(* ===== verification/RunnerLogs.v ===== *)
(** * The runner: collecting the logs of an invocation

    [collectLogs] of [pkg/runner/runner.go] on the log lines received before
    its context is cancelled. *)
From S2P Require Export RunnerSafe.

Local Open Scope go_scope.

Section logs.
Context (formatTime : Z -> string).
(** The limit, and the time at which it is found to be exceeded. *)
Context (limit now : Z).

Record collecting := mkCollecting {
  logs : list string;
  logsCollected : Z;
  logsExceeded : bool;
  stdoutSentinelFound : bool;
  stderrSentinelFound : bool
}.

Definition formatLine (line : LogLine) : string :=
  formatLog formatTime (Time line) (Stream line) (Message line).

Definition truncatedLine : string :=
  formatLog formatTime now LogStreamStderr (ErrorFunctionTruncatedLogs limit).

(** One line received. *)
Definition collectLine (st : collecting) (line : LogLine) : collecting :=
  if IsSentinel line then
    if bool_decide (Stream line = LogStreamStdout)
    then mkCollecting (logs st) (logsCollected st) (logsExceeded st) true (stderrSentinelFound st)
    else mkCollecting (logs st) (logsCollected st) (logsExceeded st) (stdoutSentinelFound st) true
  else if logsExceeded st then st
  else
    let formatted := formatLine line in
    if limit <? logsCollected st +u str_len formatted
    then mkCollecting (logs st ++ [truncatedLine]) (logsCollected st) true
           (stdoutSentinelFound st) (stderrSentinelFound st)
    else mkCollecting (logs st ++ [formatted]) (logsCollected st +u str_len formatted) false
           (stdoutSentinelFound st) (stderrSentinelFound st).

(** The loop: the logs, and whether both sentinels were found. *)
Fixpoint collectLoop (st : collecting) (rawLogs : list LogLine) : list string * bool :=
  if stdoutSentinelFound st && stderrSentinelFound st then (logs st, true)
  else
    match rawLogs with
    | [] => (logs st, false)
    | line :: rest => collectLoop (collectLine st line) rest
    end.

Definition collectLogs (rawLogs : list LogLine) : list string * bool :=
  collectLoop (mkCollecting [] 0 false false false) rawLogs.

(** ** Specification *)

(** The lines up to the second sentinel. *)
Fixpoint until_sentinels (out err : bool) (lines : list LogLine) : list LogLine :=
  if out && err then []
  else
    match lines with
    | [] => []
    | line :: rest =>
        line :: (if IsSentinel line then
                   if bool_decide (Stream line = LogStreamStdout)
                   then until_sentinels true err rest else until_sentinels out true rest
                 else until_sentinels out err rest)
    end.

(** The texts of the lines that are not sentinels. *)
Definition texts (lines : list LogLine) : list string :=
  formatLine <$> filter (fun l => IsSentinel l = false) lines.

Definition total : list string -> Z := sumZ str_len.

(** The logs kept of the given texts: all of them, or those before the first
    one that exceeds the limit, and a note. *)
Definition truncated (all result : list string) : Prop :=
  (result = all /\ total all <= limit) \/
  (exists n, (n < List.length all)%nat /\ result = take n all ++ [truncatedLine] /\
     total (take n all) <= limit < total (take (S n) all)).

Lemma total_app l1 l2 : total (l1 ++ l2) = total l1 + total l2.
Proof. apply sumZ_app. Qed.

Lemma total_nonneg l : 0 <= total l.
Proof. apply sumZ_nonneg. intros. apply str_len_nonneg. Qed.

(** The state after the lines whose texts are [all]. *)
Definition collected (all : list string) (st : collecting) : Prop :=
  (logsExceeded st = false /\ logs st = all /\ logsCollected st = total all /\ total all <= limit) \/
  (logsExceeded st = true /\ exists n, (n < List.length all)%nat /\
     logs st = take n all ++ [truncatedLine] /\ total (take n all) <= limit < total (take (S n) all)).

Lemma collected_truncated all st : collected all st -> truncated all (logs st).
Proof. intros [(_ & -> & _ & ?)|(_ & H)]; [by left|by right]. Qed.

Context (limit_range : 0 <= limit < 2 ^ 63).

Lemma collected_more all st t :
  collected all st -> logsExceeded st = true -> collected (all ++ [t]) st.
Proof using Type.
  intros [(? & _)|(_ & n & Hn & Hl & Ht)] He; [congruence|]. right. split; [done|]. exists n.
  rewrite length_app, !take_app_le by lia. split_and!; try done; cbn; lia.
Qed.

Lemma collectLine_collected all st line :
  str_len (formatLine line) < 2 ^ 63 -> collected all st ->
  collected (all ++ texts [line]) (collectLine st line).
Proof using limit_range.
  intros Hlen Hc. unfold collectLine, texts. rewrite filter_cons, filter_nil.
  destruct (IsSentinel line) eqn:Es.
  { rewrite decide_False by done. cbn. rewrite app_nil_r. by case_bool_decide. }
  rewrite decide_True by done. cbn [fmap list_fmap].
  destruct (logsExceeded st) eqn:Ee; [by apply collected_more|].
  destruct Hc as [(_ & Hl & Hn & Hle)|(? & _)]; [|congruence].
  pose proof (total_nonneg all). pose proof (str_len_nonneg (formatLine line)).
  rewrite Hn, u64_small by lia.
  assert (Ht : total (all ++ [formatLine line]) = total all + str_len (formatLine line))
    by (rewrite total_app; cbn; lia).
  destruct (Z.ltb_spec limit (total all + str_len (formatLine line))).
  - right. split; [done|]. exists (List.length all). rewrite length_app. cbn.
    rewrite take_app_length, firstn_all2 by (rewrite length_app; cbn; lia).
    rewrite Hl, Ht. split_and!; try done; lia.
  - left. cbn. rewrite Hl, Ht. split_and!; done.
Qed.

Lemma collectLoop_spec rawLogs : forall st all,
  Forall (fun l => str_len (formatLine l) < 2 ^ 63) rawLogs -> collected all st ->
  let seen := until_sentinels (stdoutSentinelFound st) (stderrSentinelFound st) rawLogs in
  truncated (all ++ texts seen) (collectLoop st rawLogs).1.
Proof using limit_range.
  induction rawLogs as [|line rest IH]; intros st all Hf Hc; cbn [collectLoop until_sentinels].
  - destruct (_ && _); cbn; rewrite app_nil_r; by apply collected_truncated.
  - destruct (_ && _) eqn:Eb; [cbn; rewrite app_nil_r; by apply collected_truncated|].
    apply Forall_cons in Hf as [Hl Hf].
    specialize (IH _ _ Hf (collectLine_collected _ _ _ Hl Hc)). cbn zeta in *.
    set (seen := until_sentinels _ _ rest) in IH.
    assert (Heq : texts [line] ++ texts seen =
      texts (line :: (if IsSentinel line
                      then if bool_decide (Stream line = LogStreamStdout)
                           then until_sentinels true (stderrSentinelFound st) rest
                           else until_sentinels (stdoutSentinelFound st) true rest
                      else until_sentinels (stdoutSentinelFound st) (stderrSentinelFound st) rest))).
    { unfold texts. rewrite <- fmap_app, <- filter_app. cbn [app]. do 3 f_equal.
      unfold seen, collectLine. destruct (IsSentinel line); [by case_bool_decide|].
      destruct (logsExceeded st); [done|]. by destruct (limit <? _). }
    by rewrite <- Heq, (assoc (++)).
Qed.

(** C35: the logs of an activation are the lines written before both streams
    have ended, in order, cut before the line with which their total size would
    exceed the limit of the function, and then closed by one line that says so. *)
Theorem collectLogs_within_limit rawLogs :
  Forall (fun l => str_len (formatLine l) < 2 ^ 63) rawLogs ->
  truncated (texts (until_sentinels false false rawLogs)) (collectLogs rawLogs).1.
Proof using limit_range.
  intros Hf. apply (collectLoop_spec rawLogs (mkCollecting [] 0 false false false) [] Hf).
  left. split_and!; try done. cbn. lia.
Qed.
End logs.

(** ** A concrete invocation *)
Definition test_fn : EntityFunction :=
  {| f_Name := "hello"; f_Namespace := "guest";
     f_Exec := {| exec_Kind := "nodejs:14"; Main := ""; Binary := false;
                  Code := {| Resolved := "code"; AttachmentID := ""; Entities.IsBinary := false |} |};
     f_Annotations := ∅;
     f_Limits := {| Timeout := 3 * Second; lim_Memory := 256 * Megabyte; lim_Logs := 10 * Kilobyte |} |}.

Definition test_message : ActivationMessage :=
  {| TransactionID := "t1"; TransactionStart := 0; ActivationID := "a1"; RootControllerIndex := "0";
     CausedBy := ""; IsBlocking := false;
     msg_Function := {| fn_Namespace := "guest"; fn_Name := "hello"; fn_Version := "0.0.1";
                        fn_Revision := "1"; fn_Binding := "" |};
     Identity := {| id_Subject := "guest"; id_Namespace := "guest"; id_Annotations := ∅;
                    APIKey := "key"; StoreActivations := true |};
     msg_Parameters := None; InitParameters := None |}.

Definition a_container : PooledContainer :=
  {| container := {| c_ref := 0; c_IP := "172.18.0.2" |}; initializedFor := WarmContainerKey_zero;
     lastUsed := 0; memory := 256 * Megabyte; firewallCleanup := None |}.

(** Everything goes well, except that the run is answered with [run_error]. *)
Definition runner_handle (run_error : option go_error) (X : Type) (op : runner_op X) :
    list event -> option (X * list event) :=
  match op in runner_op X return list event -> option (X * list event) with
  | ClockNow => fun tr => Some (1000, tr ++ [])
  | FetchFunction _ _ => fun tr => Some (Ok test_fn, tr ++ [EFetch (Ok test_fn)])
  | PoolGet _ _ _ _ => fun tr => Some (Ok (a_container, false), tr ++ [EGet (Ok (a_container, false))])
  | PoolPut c => fun tr => Some (tt, tr ++ [EPut c])
  | PoolPutToDestroy c => fun tr => Some (None, tr ++ [EDestroy c])
  | ContainerInitialize c _ _ => fun tr => Some (("{}", None), tr ++ [EInit c ("{}", None)])
  | ContainerRun c _ _ => fun tr => Some (("{}", run_error), tr ++ [ERun c ("{}", run_error)])
  | ContainerGetState _ => fun tr => Some (Ok ContainerState_zero, tr ++ [])
  | AwaitLogs c _ => fun tr => Some (([], false), tr ++ [ELogs c false])
  | WriteActivation a => fun tr => Some (None, tr ++ [EWrite a])
  end.

Lemma runner_handle_sound e X (op : runner_op X) tr x tr' :
  runner_handle e X op tr = Some (x, tr') -> observed X op tr x tr'.
Proof. destruct op; cbn; intros ?; by simplify_eq. Qed.

(** Documents without an [error] key. *)
Definition plain_document (s : string) : result (option (gset string)) :=
  if bool_decide (s = "") then Err (ErrText "unexpected end of JSON input") else Ok (Some ∅).
Definition no_error_field (s : string) : result string := Ok "".
Definition some_time (t : Z) : string := "2022-07-05T12:54:27.123Z".

Definition outcome (e : option go_error) : option (Activation * list event) :=
  attempt (runner_handle e) (Invoke plain_document no_error_field some_time test_message) [].

Lemma outcome_happens e a tr :
  outcome e = Some (a, tr) ->
  runs observed (Invoke plain_document no_error_field some_time test_message) [] a tr.
Proof. apply attempt_runs, (runner_handle_sound e). Qed.

Lemma Invoke_protocol_witness :
  exists a tr0, outcome (Some DeadlineExceeded) = Some (a, tr0 ++ [EWrite a]) /\ protocol tr0.
Proof.
  destruct (outcome (Some DeadlineExceeded)) as [[a tr]|] eqn:E; [|vm_compute in E; discriminate].
  destruct (Invoke_protocol plain_document no_error_field some_time eq_refl test_message a tr
              (outcome_happens _ _ _ E)) as (tr0 & Htr & Hp).
  exists a, tr0. split; [by rewrite Htr|exact Hp].
Defined.

Lemma Invoke_response_witness :
  exists a tr, outcome None = Some (a, tr) /\ one_of (Response a) /\
    decided_status plain_document tr = Some (StatusCode (Response a)).
Proof.
  destruct (outcome None) as [[a tr]|] eqn:E; [|vm_compute in E; discriminate].
  exists a, tr. split; [reflexivity|].
  apply (Invoke_response plain_document no_error_field some_time eq_refl test_message a tr).
  exact (outcome_happens None a tr E).
Defined.

Definition log_line (stream msg : string) (sentinel : bool) : LogLine :=
  {| Message := msg; Stream := stream; Time := 0; IsSentinel := sentinel |}.

Definition some_lines : list LogLine :=
  [log_line "stdout" "one" false; log_line "stderr" "two" false; log_line "stdout" "" true;
   log_line "stderr" "three" false; log_line "stderr" "" true; log_line "stdout" "late" false].

Lemma collectLogs_within_limit_witness :
  truncated some_time 100 0 (texts some_time (until_sentinels false false some_lines))
    (collectLogs some_time 100 0 some_lines).1.
Proof.
  apply collectLogs_within_limit; [lia|].
  repeat (apply Forall_cons_2; [vm_compute; reflexivity|]). apply Forall_nil_2.
Defined.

▶ _EXERCISE DETAILS_
Filter the lines above, keeping each one that contains the string "which".

▶ _TASK RESPONSE_
(** The limit, and the time at which it is found to be exceeded. *)
    have ended, in order, cut before the line with which their total size would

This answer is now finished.